BACKGROUND: Transferrin receptor (TfR) is a carrier protein for transferrin. It is regulated in response to intracellular iron concentration and plays a role for the import of iron into the cell. The transferring receptor 2 (TFR2) gene showed homology to transferrin receptor 1 (TFR1) gene and encodes a transmembrane protein with a large extracellular domain, which is able to bind transferrin. Mutations in transferrin receptors (TfR2 and TfR1) may alter the pathophysiology of iron deficiency anemia.
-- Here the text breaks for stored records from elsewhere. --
(* ===== verification/DomainIDs.v ===== *)
(** * Identifiers, scopes and labels: internal/domain/id.go and names.go

    User IDs and opaque IDs are unpadded base64url strings; an owner-scoped
    opaque ID packs an owner and an opaque ID into one canonical locator.
    Randomness is the byte stream the generator reads from. *)

From Stdlib Require Import ZArith Lia.
From S2P Require Import Prelude GoLib Errors DomainPath.

Open Scope Z_scope.

#[local] Ltac Zify.zify_post_hook ::= Z.to_euclidean_division_equations.

(** ** names.go: human-readable labels *)

Section Labels.
Context `{NFC}.

Definition forbidden_label_char (r : Z * nat) : bool :=
  IsControl (fst r) || (fst r =? 0x2028) || (fst r =? 0x2029).

Definition normalizeHumanLabel (value : gostring) (maxCodePoints : Z) : res gostring :=
  _ ← guard_err (negb (ValidString value)) (NewError ErrorInvalid "value must be valid UTF-8");
  let value := TrimSpace (nfc value) in
  _ ← guard_err (bool_decide (value = [])) (NewError ErrorInvalid "value must not be empty");
  _ ← guard_err (256 <? len value) (NewError ErrorInvalid "value exceeds 256 UTF-8 bytes");
  _ ← guard_err (maxCodePoints <? RuneCount value)
        (NewError ErrorInvalid "value exceeds code-point limit");
  _ ← guard_err (existsb forbidden_label_char (runes value))
        (NewError ErrorInvalid "value contains a forbidden character");
  Ok value.

Record DisplayName := { displayName_value : gostring }.
Record CredentialLabel := { credentialLabel_value : gostring }.

Definition ParseDisplayName (value : gostring) : res DisplayName :=
  normalized ← normalizeHumanLabel value 100;
  Ok {| displayName_value := normalized |}.

Definition ParseCredentialLabel (value : gostring) : res CredentialLabel :=
  normalized ← normalizeHumanLabel value 64;
  Ok {| credentialLabel_value := normalized |}.
End Labels.

(** ** id.go: users, areas and scopes *)

Record UserID := { userID_value : gostring }.

#[export] Instance UserID_eq_dec : EqDecision UserID.
Proof. solve_decision. Defined.
#[export] Instance UserID_countable : Countable UserID.
Proof. apply (inj_countable' userID_value (λ s, {| userID_value := s |})). by intros []. Defined.

Definition ParseUserID (value : gostring) : res UserID :=
  match b64_decode value with
  | Some decoded =>
      if (len decoded <? 16) || negb (bool_decide (b64_encode decoded = value))
      then Err (NewError ErrorInvalid "invalid user ID")
      else Ok {| userID_value := value |}
  | None => Err (NewError ErrorInvalid "invalid user ID")
  end.

Definition UserID_Valid (id : UserID) : bool := bool_decide (userID_value id ≠ []).

(** [type Area uint8] *)
Definition Area := Z.
Definition AreaLive : Area := 1.
Definition AreaTrash : Area := 2.

Record Scope := { scope_userID : UserID; scope_area : Area }.

#[export] Instance Scope_eq_dec : EqDecision Scope.
Proof. solve_decision. Defined.
#[export] Instance Scope_countable : Countable Scope.
Proof.
  apply (inj_countable' (λ s, (scope_userID s, scope_area s))
    (λ p, {| scope_userID := fst p; scope_area := snd p |})). by intros [].
Defined.

Definition NewScope (userID : UserID) (area : Area) : res Scope :=
  _ ← guard_err (negb (UserID_Valid userID)) (NewError ErrorInvalid "scope requires a user ID");
  _ ← guard_err (negb (area =? AreaLive) && negb (area =? AreaTrash))
        (NewError ErrorInvalid "scope requires a valid area");
  Ok {| scope_userID := userID; scope_area := area |}.

Definition Scope_Valid (s : Scope) : bool :=
  UserID_Valid (scope_userID s) && ((scope_area s =? AreaLive) || (scope_area s =? AreaTrash)).

(** ** id.go: the generator *)

(** The bytes the random source has still to deliver. *)
Record IDGenerator := { source : gostring }.

(** [io.ReadFull] consumes what is left when it comes up short. *)
Definition IDGenerator_bytes (size : nat) : GoM IDGenerator error gostring := λ g,
  if (length (source g) <? size)%nat then
    (Err (WrapError ErrorInternal "secure randomness unavailable"
            (OtherError (if decide (source g = []) then "EOF" else "unexpected EOF"))),
     {| source := [] |})
  else (Ok (b64_encode (take size (source g))), {| source := drop size (source g) |}).

Definition IDGenerator_UserID : GoM IDGenerator error UserID :=
  value ← IDGenerator_bytes 16; mret {| userID_value := value |}.
Definition OpaqueID : GoM IDGenerator error gostring := IDGenerator_bytes 16.
Definition BearerToken : GoM IDGenerator error gostring := IDGenerator_bytes 32.

(** ** id.go: owner-scoped opaque IDs *)

Definition scopedOpaqueIDPrefix : gostring := bs "EFSOID1" ++ [nul].

(** [binary.BigEndian.PutUint16] and [Uint16] *)
Definition put_uint16 (n : Z) : gostring := [byte_of (n / 256 mod 256); byte_of (n mod 256)].
Definition get_uint16 (s : gostring) : Z :=
  match s with a :: b :: _ => byte_val a * 256 + byte_val b | _ => 0 end.

Definition ScopeOpaqueID (owner : UserID) (opaque : gostring) : res gostring :=
  let invalid := NewError ErrorInvalid "invalid owner-scoped opaque ID material" in
  match b64_decode (userID_value owner), b64_decode opaque with
  | Some ownerBytes, Some opaqueBytes =>
      _ ← guard_err (negb (UserID_Valid owner) || (len ownerBytes <? 16)
            || negb (bool_decide (b64_encode ownerBytes = userID_value owner))
            || (len opaqueBytes <? 16)
            || negb (bool_decide (b64_encode opaqueBytes = opaque))) invalid;
      _ ← guard_err (65535 <? len ownerBytes) invalid;
      Ok (b64_encode (scopedOpaqueIDPrefix ++ put_uint16 (len ownerBytes)
                      ++ ownerBytes ++ opaqueBytes))
  | _, _ => Err invalid
  end.

Definition ParseScopedOpaqueID (value : gostring) : res (UserID * gostring) :=
  let invalid := NewError ErrorInvalid "invalid owner-scoped opaque ID" in
  match b64_decode value with
  | None => Err invalid
  | Some decoded =>
      _ ← guard_err (negb (bool_decide (b64_encode decoded = value))
            || (len decoded <? len scopedOpaqueIDPrefix + 2 + 16 + 16)
            || negb (HasPrefix decoded scopedOpaqueIDPrefix)) invalid;
      let rest := drop (length scopedOpaqueIDPrefix) decoded in
      let ownerLength := get_uint16 (take 2 rest) in
      let offset := len scopedOpaqueIDPrefix + 2 in
      _ ← guard_err ((ownerLength <? 16) || (len decoded <? offset + ownerLength + 16)) invalid;
      let body := drop (Z.to_nat offset) decoded in
      match ParseUserID (b64_encode (take (Z.to_nat ownerLength) body)) with
      | Err _ => Err invalid
      | Ok owner => Ok (owner, b64_encode (drop (Z.to_nat ownerLength) body))
      end
  end.

(** ** Facts *)

Lemma ParseUserID_Ok v u :
  ParseUserID v = Ok u ↔ ∃ d, 16 ≤ len d ∧ v = b64_encode d ∧ u = {| userID_value := v |}.
Proof.
  unfold ParseUserID. split.
  - destruct (b64_decode v) as [d|]; [|done].
    destruct (Z.ltb_spec (len d) 16); [done|]. case_bool_decide; [|done].
    intros [= <-]. by exists d.
  - intros (d & Hd & -> & ->). rewrite b64_decode_encode.
    apply Z.ltb_ge in Hd. by rewrite Hd, bool_decide_eq_true_2.
Qed.

(** The material of a scoped locator. *)
Definition scoped_material (owner : UserID) (opaque v : gostring) : Prop :=
  ∃ o x, 16 ≤ len o ≤ 65535 ∧ 16 ≤ len x ∧
    owner = {| userID_value := b64_encode o |} ∧ opaque = b64_encode x ∧
    v = b64_encode (scopedOpaqueIDPrefix ++ put_uint16 (len o) ++ o ++ x).

Lemma ScopeOpaqueID_Ok owner opaque v :
  ScopeOpaqueID owner opaque = Ok v ↔ scoped_material owner opaque v.
Proof.
  destruct owner as [ov]. unfold ScopeOpaqueID, scoped_material. cbn [userID_value]. split.
  - destruct (b64_decode ov) as [o|], (b64_decode opaque) as [x|]; try done.
    intros E. inv_go. rewrite !orb_false_iff, !negb_false_iff, !bool_decide_eq_true in *.
    rewrite !Z.ltb_ge in *. destruct_and!. injection E as <-.
    exists o, x. repeat split; try done; lia || congruence.
  - intros (o & x & Ho & Hx & [= ->] & -> & ->). rewrite !b64_decode_encode.
    rewrite !(bool_decide_eq_true_2 (b64_encode _ = b64_encode _)) by done.
    assert (UserID_Valid {| userID_value := b64_encode o |} = true) as ->.
    { apply bool_decide_eq_true_2. cbn. rewrite b64_encode_nil. apply len_ge_nonempty. lia. }
    destruct (Z.ltb_spec (len o) 16); [lia|]. destruct (Z.ltb_spec (len x) 16); [lia|].
    cbn [negb orb guard_err mbind result_bind].
    destruct (Z.ltb_spec 65535 (len o)); [lia|]. done.
Qed.

Lemma put_get_uint16 a b : put_uint16 (byte_val a * 256 + byte_val b) = [a; b].
Proof.
  pose proof (byte_val_range a). pose proof (byte_val_range b). unfold put_uint16.
  repeat f_equal; apply byte_val_inj; rewrite byte_val_of; lia.
Qed.

Lemma get_put_uint16 n k : 0 ≤ n ≤ 65535 → get_uint16 (put_uint16 n ++ k) = n.
Proof. intros Hn. cbn. rewrite !byte_val_of; lia. Qed.

Lemma ParseScopedOpaqueID_sound v owner opaque :
  ParseScopedOpaqueID v = Ok (owner, opaque) → scoped_material owner opaque v.
Proof.
  unfold ParseScopedOpaqueID, scoped_material.
  destruct (b64_decode v) as [d|] eqn:Ed; [|done]. intros E. inv_go.
  rewrite !orb_false_iff, !negb_false_iff, !Z.ltb_ge, bool_decide_eq_true in *.
  destruct_and!.
  match goal with Hp : HasPrefix d _ = true |- _ => apply HasPrefix_spec in Hp as [r ->] end.
  rewrite drop_app_length in *. rewrite len_app in *.
  destruct r as [|a [|b s]]; [unfold len in *; simpl in *; lia..|].
  change (Z.to_nat (len scopedOpaqueIDPrefix + 2)) with 10%nat in E.
  assert (drop 10 (scopedOpaqueIDPrefix ++ a :: b :: s) = s) as Eb by done.
  rewrite Eb in E. cbn [take get_uint16] in *.
  set (n := byte_val a * 256 + byte_val b) in *.
  pose proof (byte_val_range a). pose proof (byte_val_range b).
  assert (len (a :: b :: s) = 2 + len s) as Hlen by (unfold len; simpl; lia).
  destruct (ParseUserID _) as [u|] eqn:Eu; [|done]. injection E as <- <-.
  apply ParseUserID_Ok in Eu as (o & Ho & Eo%b64_encode_inj & ->). subst o.
  assert (len (take (Z.to_nat n) s) = n) as Hn.
  { unfold len in *. rewrite length_take. lia. }
  assert (16 ≤ len (drop (Z.to_nat n) s)) as Hx.
  { unfold len in *. rewrite length_drop. lia. }
  exists (take (Z.to_nat n) s), (drop (Z.to_nat n) s). rewrite Hn.
  split; [lia|]. split; [done|]. split; [done|]. split; [done|].
  rewrite take_drop. unfold n. by rewrite put_get_uint16.
Qed.

Lemma ParseScopedOpaqueID_complete v owner opaque :
  scoped_material owner opaque v → ParseScopedOpaqueID v = Ok (owner, opaque).
Proof.
  unfold ParseScopedOpaqueID, scoped_material.
  intros (o & x & Ho & Hx & -> & -> & ->). rewrite b64_decode_encode.
  rewrite bool_decide_eq_true_2 by done.
  assert (HasPrefix (scopedOpaqueIDPrefix ++ put_uint16 (len o) ++ o ++ x) scopedOpaqueIDPrefix
          = true) as -> by (apply HasPrefix_spec; by eexists).
  rewrite drop_app_length, !len_app.
  assert (len (put_uint16 (len o)) = 2) as -> by done.
  pose proof (len_nonneg o). pose proof (len_nonneg x).
  destruct (Z.ltb_spec (len scopedOpaqueIDPrefix + (2 + (len o + len x)))
    (len scopedOpaqueIDPrefix + 2 + 16 + 16)); [lia|].
  cbn [negb orb guard_err mbind result_bind].
  assert (get_uint16 (take 2 (put_uint16 (len o) ++ o ++ x)) = len o) as ->.
  { change (take 2 (put_uint16 (len o) ++ o ++ x)) with (put_uint16 (len o) ++ []).
    apply get_put_uint16. lia. }
  destruct (Z.ltb_spec (len o) 16); [lia|].
  destruct (Z.ltb_spec (len scopedOpaqueIDPrefix + (2 + (len o + len x)))
    (len scopedOpaqueIDPrefix + 2 + len o + 16)); [lia|].
  cbn [orb guard_err mbind result_bind].
  change (Z.to_nat (len scopedOpaqueIDPrefix + 2)) with 10%nat.
  change (drop 10 (scopedOpaqueIDPrefix ++ put_uint16 (len o) ++ o ++ x)) with (o ++ x).
  assert (Z.to_nat (len o) = length o) as -> by (unfold len; lia).
  rewrite take_app_length, drop_app_length.
  assert (ParseUserID (b64_encode o) = Ok {| userID_value := b64_encode o |}) as ->; [|done].
  apply ParseUserID_Ok. exists o. split; [lia|done].
Qed.

(** ** Properties of identifiers *)

(** An owner-scoped locator is a faithful encoding: [ScopeOpaqueID] builds
    [v] from an owner and an opaque ID exactly when [ParseScopedOpaqueID] reads
    that owner and that opaque ID back from [v]; no other string parses. *)
Theorem scoped_opaque_id_roundtrip owner opaque v :
  ScopeOpaqueID owner opaque = Ok v ↔ ParseScopedOpaqueID v = Ok (owner, opaque).
Proof.
  rewrite ScopeOpaqueID_Ok. split;
    [apply ParseScopedOpaqueID_complete|apply ParseScopedOpaqueID_sound].
Qed.

(** A generated user ID is a valid user ID built from exactly sixteen fresh
    bytes of the source, and different bytes give different IDs; the generator
    fails only when the source cannot deliver them. *)
Theorem generated_user_id g :
  match IDGenerator_UserID g with
  | (Ok u, g') =>
      ParseUserID (userID_value u) = Ok u ∧
      ∃ b, length b = 16%nat ∧ source g = b ++ source g' ∧
        ∀ b', userID_value u = b64_encode b' → b' = b
  | (Err e, g') => KindOf e = ErrorInternal ∧ (length (source g) < 16)%nat
  end.
Proof.
  unfold IDGenerator_UserID, mbind, gom_bind, IDGenerator_bytes.
  destruct (Nat.ltb_spec (length (source g)) 16) as [Hlt|Hge]; [done|].
  cbn [mret gom_ret userID_value source]. split.
  - apply ParseUserID_Ok. exists (take 16 (source g)). split; [|done].
    unfold len. rewrite length_take. lia.
  - exists (take 16 (source g)). rewrite take_drop, length_take.
    split; [lia|]. split; [done|]. by intros b' ->%b64_encode_inj.
Qed.

(** An accepted label is a non-empty text of at most 256 bytes and
    [maxCodePoints] code points without control characters or line separators. *)
Theorem label_bounds `{NFC} value maxCodePoints label :
  normalizeHumanLabel value maxCodePoints = Ok label →
  label = TrimSpace (nfc value) ∧ 1 ≤ len label ≤ 256 ∧ RuneCount label ≤ maxCodePoints ∧
  Forall (λ r, forbidden_label_char r = false) (runes label).
Proof.
  unfold normalizeHumanLabel. intros E. inv_go. injection E as <-.
  rewrite bool_decide_eq_false, !Z.ltb_ge in *.
  split; [done|]. split.
  { split; [|done]. destruct (TrimSpace (nfc value)); [done|]. unfold len. simpl. lia. }
  split; [done|]. apply list.Forall_forall. intros r Hr.
  destruct (forbidden_label_char r) eqn:Er; [|done].
  match goal with Hx : existsb _ _ = false |- _ => rewrite <-Hx end.
  symmetry. apply existsb_exists. exists r. by rewrite <-list_elem_of_In.
Qed.

Lemma label_bounds_witness : RuneCount (bs "Ada Lovelace") ≤ 100.
Proof.
  apply (@label_bounds ascii_nfc "  Ada Lovelace " 100 "Ada Lovelace").
  vm_compute. reflexivity.
Defined.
Alteration in genes encoding transferring receptor cause change in iron homeostatsis and provides a tool for investigating the excess iron absorption and abnormal iron distribution in iron related disorders. However the clinical significance of the interaction of transferring mutations with iron deficiency anemia remains unclear. Thus, the objective of my study was to investigate the effect of TFR1 and TFR2 genotypes on pathophysiology of iron deficiency anemia. STUDY DESIGN: Study subjects were 460 iron deficiency anemia patients and 500 age and sex-matched healthy controls. Transferrin receptor, ferritin and CRP analysis was done by ELISA method while ESR analysis was done according to Wintrobes's method. CBC analysis was done by auto-analyzer. TFR1-rs3817672 SNP and TFR2 (Y250X) mutation was analyzed by using PCR RFLP method. RESULTS: Amongst the iron deficiency anemia patients, 13 were heterozygous and five were homozygous for rs3817672 SNP. TFR2 (Y250X) mutation was detected in 6 patients with heterozygous conditions. None of the patients were presenting homozygous condition while four controls were presenting heterozygous and one with homozygous condition. Controls were presenting 3% and 0.6% of TFR1 rs3817672 SNP heterozygosity respectively. CONCLUSION: TfR2 -Y250X and TfR1-rs3817672 SNP showed clinical association with iron deficiency anemia and screening for mutations of TFR2 is a new diagnostic tool that can be offered to patients who do not have HFE mutations or who have incomplete HFE genotypes. This results may have practical implications for the molecular diagnosis of hemochromatosis. Genotyping the TFR gene should be included in the disease diagnostic protocols.